Factors Affecting Marketability of Municipal Bonds
Understanding what makes a municipal bond easy or hard to trade is essential for advising customers. A bond's marketability directly affects its liquidity and the price an investor can expect in the secondary market.
Marketability Factors
| Factor | Impact on Marketability |
|---|---|
| Credit rating | Higher ratings (AAA, AA) = more marketable; lower ratings = less liquid |
| Maturity | Shorter maturities are generally more marketable than longer maturities |
| Call features | Callable bonds are less marketable to investors who fear early redemption |
| Coupon (interest) rate | Bonds with market-rate coupons are more marketable than those with below-market coupons |
| Block size | Odd lots (less than $100,000) are harder to trade than round lots |
| Liquidity | Ability to sell quickly in the secondary market without a significant price concession |
| Dollar/yield price | Bonds priced at or near par are more marketable than deep-discount or high-premium bonds |
| Issuer name/reputation | Well-known issuers (New York, California) are more marketable than obscure small issuers |
| Credit enhancement | Bond insurance or letter of credit (LOC) backing increases marketability |
| Credit and liquidity support | Standby purchase agreements and remarketing arrangements improve liquidity |
| Denominations | Standard $5,000 denominations are more marketable; nonstandard denominations are harder to trade |
Think of it this way: The more "standard" a bond looks, the easier it is to trade. High rating, near-par price, market-rate coupon, well-known issuer, round lot: each of these makes a bond attractive to more buyers, which means tighter spreads and faster execution.
Exam Tip: Gotchas
- Odd lots (under $100,000 face value) trade at wider spreads, making them less marketable. Round lots are the standard trading unit.

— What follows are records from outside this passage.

Lemma pair_quote_ok stale max seen st q :
  pairing_ok stale max seen st → pairing_ok stale max (seen ++ [q]) (pair_quote stale max st q).
Proof.
  intros [Hlen Hst Hnew Hnear]. unfold pair_quote.
  destruct (find_best _ _ _ _ _ _ _) as [idx|] eqn:E.
  - apply find_best_spec in E as [E|(j & s & Hj & Hs & Hc & Hside & Hqty & Hd)]; [done|].
    simpl in *. simplify_eq. rewrite Hs.
    destruct s as [[ss sp] [sq sid]], q as [[side np] nq]; simpl in *; subst.
    split; simpl.
    + by rewrite length_insert.
    + rewrite fmap_app. simpl. rewrite app_assoc, Permutation_app_comm. simpl.
      rewrite <- Hst at 2.
      rewrite (drop_consumed_perm _ (consumed_stale st) j) by done. done.
    + rewrite fmap_app, app_assoc, Hnew. done.
    + apply Forall_app. split; [done|]. by constructor.
  - split; simpl; [done|done| |done].
    rewrite <- Hnew, <- !app_assoc. apply Permutation_app_head, Permutation_app_comm.
Qed.

Lemma pair_fold_step stale max qs seen st :
  pairing_ok stale max seen st →
  pairing_ok stale max (seen ++ qs) (fold_left (pair_quote stale max) qs st).
Proof.
  revert seen st. induction qs as [|q qs IH]; intros seen st Hst; simpl.
  - by rewrite app_nil_r.
  - replace (seen ++ q :: qs) with ((seen ++ [q]) ++ qs) by by rewrite <- app_assoc.
    apply IH. by apply pair_quote_ok.
Qed.

Lemma pair_fold_ok stale max qs :
  pairing_ok stale max qs
    (fold_left (pair_quote stale max) qs (mkPairing (replicate (length stale) false) [] [])).
Proof.
  apply (pair_fold_step stale max qs []).
  split; simpl; [by rewrite length_replicate| |done|done].
  by rewrite drop_consumed_none, app_nil_r.
Qed.

(** The plan splits the stale entries and the new quotes. *)
Lemma diff_orders_split {I : HashMapIter} om desired product eps :
  let want := desired_prices product desired in
  let plan := diff_orders om desired product eps in
  let max := dmul (tick_size product) (dlit eps 0) in
  (∃ st, to_cancel plan = (λ s : Stale, s.2.2) <$> st ∧
     st ++ (amend_stale <$> to_amend plan) ≡ₚ stale_list om want) ∧
  (∃ nq, to_place plan = to_quote <$> nq ∧
     nq ++ (amend_new <$> to_amend plan) ≡ₚ new_list om want) ∧
  Forall (λ a, dle (dabs (dsub (new_price a) (old_price a))) max) (to_amend plan) ∧
  ((eps ≤ 0)%Z → to_amend plan = []).
Proof.
  intros want plan max. subst plan. unfold diff_orders. fold want max.
  destruct (0 <? eps)%Z eqn:E; simpl.
  - destruct (pair_fold_ok (stale_list om want) max (new_list om want)) as [_ H1 H2 H3].
    split; [eauto|]. split; [eauto|]. split; [done|lia].
  - split; [exists (stale_list om want); by rewrite app_nil_r|].
    split; [exists (new_list om want); by rewrite app_nil_r|]. by split.
Qed.
End Diff.

(** ** What a plan does *)
Section Plan.
Context {D : Decimal} {L : DecimalLaws D} {C : Clock} {I : HashMapIter}.
Implicit Types (om : OrderManager) (o : LiveOrder).

Definition amend_ids (p : OrderDiffPlan) : list OrderId := ap_order_id <$> to_amend p.
Definition amend_quotes (p : OrderDiffPlan) : list Quote :=
  (to_quote ∘ amend_new) <$> to_amend p.

Section Facts.
Context (om : OrderManager) (desired : list QuotePair) (product : ProductSpec) (eps : Z).
Local Abbreviation want := (desired_prices product desired).
Local Abbreviation plan := (diff_orders om desired product eps).

Lemma plan_ids_perm :
  to_cancel plan ++ amend_ids plan ≡ₚ (λ s : Stale, s.2.2) <$> stale_list om want.
Proof.
  destruct (diff_orders_split om desired product eps) as ((st & -> & Hp) & _).
  rewrite <- Hp, fmap_app. apply Permutation_app_head.
  unfold amend_ids. by rewrite <- list_fmap_compose.
Qed.

Lemma plan_quotes_perm :
  to_place plan ++ amend_quotes plan ≡ₚ to_quote <$> new_list om want.
Proof.
  destruct (diff_orders_split om desired product eps) as (_ & (nq & -> & Hp) & _).
  rewrite <- Hp, fmap_app. apply Permutation_app_head.
  unfold amend_quotes. by rewrite <- list_fmap_compose.
Qed.

Lemma plan_ids_elem id :
  wf om → id ∈ to_cancel plan ++ amend_ids plan ↔
  ∃ o, live_orders om !! id = Some o ∧ want !! level o = None.
Proof.
  intros Hwf. rewrite plan_ids_perm, list_elem_of_fmap. split.
  - intros ([k [q id']] & -> & (Hw & o & Ho & Hl & _)%stale_list_elem); [|done].
    exists o. by subst k.
  - intros (o & Ho & Hw). exists (level o, (remaining_qty o, id)).
    split; [done|]. apply stale_list_elem; [done|]. split; [done|]. by exists o.
Qed.

Lemma plan_ids_NoDup : wf om → NoDup (to_cancel plan ++ amend_ids plan).
Proof.
  intros Hwf. rewrite plan_ids_perm.
  apply NoDup_fmap_2_strong; [|eapply NoDup_fmap_1, stale_list_NoDup].
  intros [k1 [q1 id1]] [k2 [q2 id2]] (_ & o1 & H1 & <- & ->)%stale_list_elem
    (_ & o2 & H2 & <- & ->)%stale_list_elem E; [|done..].
  simpl in E. subst id2. by simplify_eq.
Qed.

Lemma plan_quotes_elem q :
  q ∈ to_place plan ++ amend_quotes plan ↔
  want !! (q_side q, q_price q) = Some (q_qty q) ∧
  price_index om !! (q_side q, q_price q) = None.
Proof.
  rewrite plan_quotes_perm, list_elem_of_fmap. split.
  - intros ([k n] & -> & H). apply new_list_elem in H. by destruct k.
  - intros H. exists ((q_side q, q_price q), q_qty q). split; [by destruct q|].
    by apply new_list_elem.
Qed.

Lemma plan_quotes_NoDup :
  NoDup ((λ q, (q_side q, q_price q)) <$> to_place plan ++ amend_quotes plan).
Proof.
  rewrite plan_quotes_perm, <- list_fmap_compose.
  replace (_ <$> new_list om want) with (fst <$> new_list om want); [apply new_list_NoDup|].
  apply list_fmap_ext. by intros _ [[? ?] ?] _.
Qed.

Lemma plan_amend a :
  wf om → a ∈ to_amend plan →
  (∃ o, live_orders om !! ap_order_id a = Some o ∧ level o = (ap_side a, old_price a) ∧
     remaining_qty o = ap_qty a) ∧
  want !! (ap_side a, old_price a) = None ∧
  want !! (ap_side a, new_price a) = Some (ap_qty a) ∧
  price_index om !! (ap_side a, new_price a) = None ∧
  dle (dabs (dsub (new_price a) (old_price a))) (dmul (tick_size product) (dlit eps 0)).
Proof.
  intros Hwf Ha.
  destruct (diff_orders_split om desired product eps)
    as ((st & _ & Hs) & (nq & _ & Hn) & Hnear & _).
  assert (Hs' : amend_stale a ∈ stale_list om want).
  { rewrite <- Hs. apply elem_of_app. right. by apply list_elem_of_fmap_2. }
  assert (Hn' : amend_new a ∈ new_list om want).
  { rewrite <- Hn. apply elem_of_app. right. by apply list_elem_of_fmap_2. }
  apply stale_list_elem in Hs' as (Hw & o & Ho & Hl & Hq); [|done].
  apply new_list_elem in Hn' as [Hw' Hi].
  rewrite Forall_forall in Hnear. split; [by exists o|]. auto.
Qed.

Lemma plan_amend_off : (eps ≤ 0)%Z → to_amend plan = [].
Proof. by destruct (diff_orders_split om desired product eps) as (_ & _ & _ & ?). Qed.
End Facts.
End Plan.

(** ** Properties of the plan *)
Section PlanProperties.
Context {D : Decimal} {L : DecimalLaws D} {C : Clock}.
Implicit Types (om : OrderManager) (o : LiveOrder).

(** C2: in a state whose index is consistent, the plan retires (cancels or
    amends) exactly the live orders whose level is no longer desired, each
    once, and creates (places or amends to) exactly the desired levels that
    have no live order, each once and with the desired quantity. *)
Theorem diff_orders_reconciles {I : HashMapIter} om desired product eps (Hwf : wf om) :
  let want := desired_prices product desired in
  let plan := diff_orders om desired product eps in
  (∀ id, id ∈ to_cancel plan ++ amend_ids plan ↔
     ∃ o, live_orders om !! id = Some o ∧ want !! level o = None) ∧
  NoDup (to_cancel plan ++ amend_ids plan) ∧
  (∀ q, q ∈ to_place plan ++ amend_quotes plan ↔
     want !! (q_side q, q_price q) = Some (q_qty q) ∧
     price_index om !! (q_side q, q_price q) = None) ∧
  NoDup ((λ q, (q_side q, q_price q)) <$> to_place plan ++ amend_quotes plan).
Proof.
  intros want plan. split; [intros id; by apply plan_ids_elem|].
  split; [by apply plan_ids_NoDup|].
  split; [apply plan_quotes_elem | apply plan_quotes_NoDup].
Qed.

(** An amend only moves the price of a live order, within the tick
    window, to a free desired level on the same side, for exactly the
    quantity the order has left; a window of zero ticks plans no amend. *)
Theorem diff_orders_amends_safe {I : HashMapIter} om desired product eps a
  (Hwf : wf om) (Ha : a ∈ to_amend (diff_orders om desired product eps)) :
  let want := desired_prices product desired in
  (∃ o, live_orders om !! ap_order_id a = Some o ∧ level o = (ap_side a, old_price a) ∧
     remaining_qty o = ap_qty a) ∧
  want !! (ap_side a, new_price a) = Some (ap_qty a) ∧
  price_index om !! (ap_side a, new_price a) = None ∧
  dle (dabs (dsub (new_price a) (old_price a))) (dmul (tick_size product) (dlit eps 0)) ∧
  (0 < eps)%Z.
Proof.
  intros want.
  destruct (plan_amend om desired product eps a Hwf Ha) as (H1 & _ & H2 & H3 & H4).
  repeat split; [done..|].
  destruct (decide (0 < eps)%Z) as [?|Hneg]; [done|].
  rewrite plan_amend_off in Ha by lia. by apply not_elem_of_nil in Ha.
Qed.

- A 2% coupon in a 5% rate environment is hard to sell. Below-market coupon = deep discount = fewer interested buyers.
- Credit enhancement improves marketability even if the underlying issuer is weak. Bond insurance or an LOC effectively substitutes the insurer's credit quality for the issuer's.
- Call features hurt marketability because investors risk losing a favorable income stream to early redemption, especially when rates have fallen.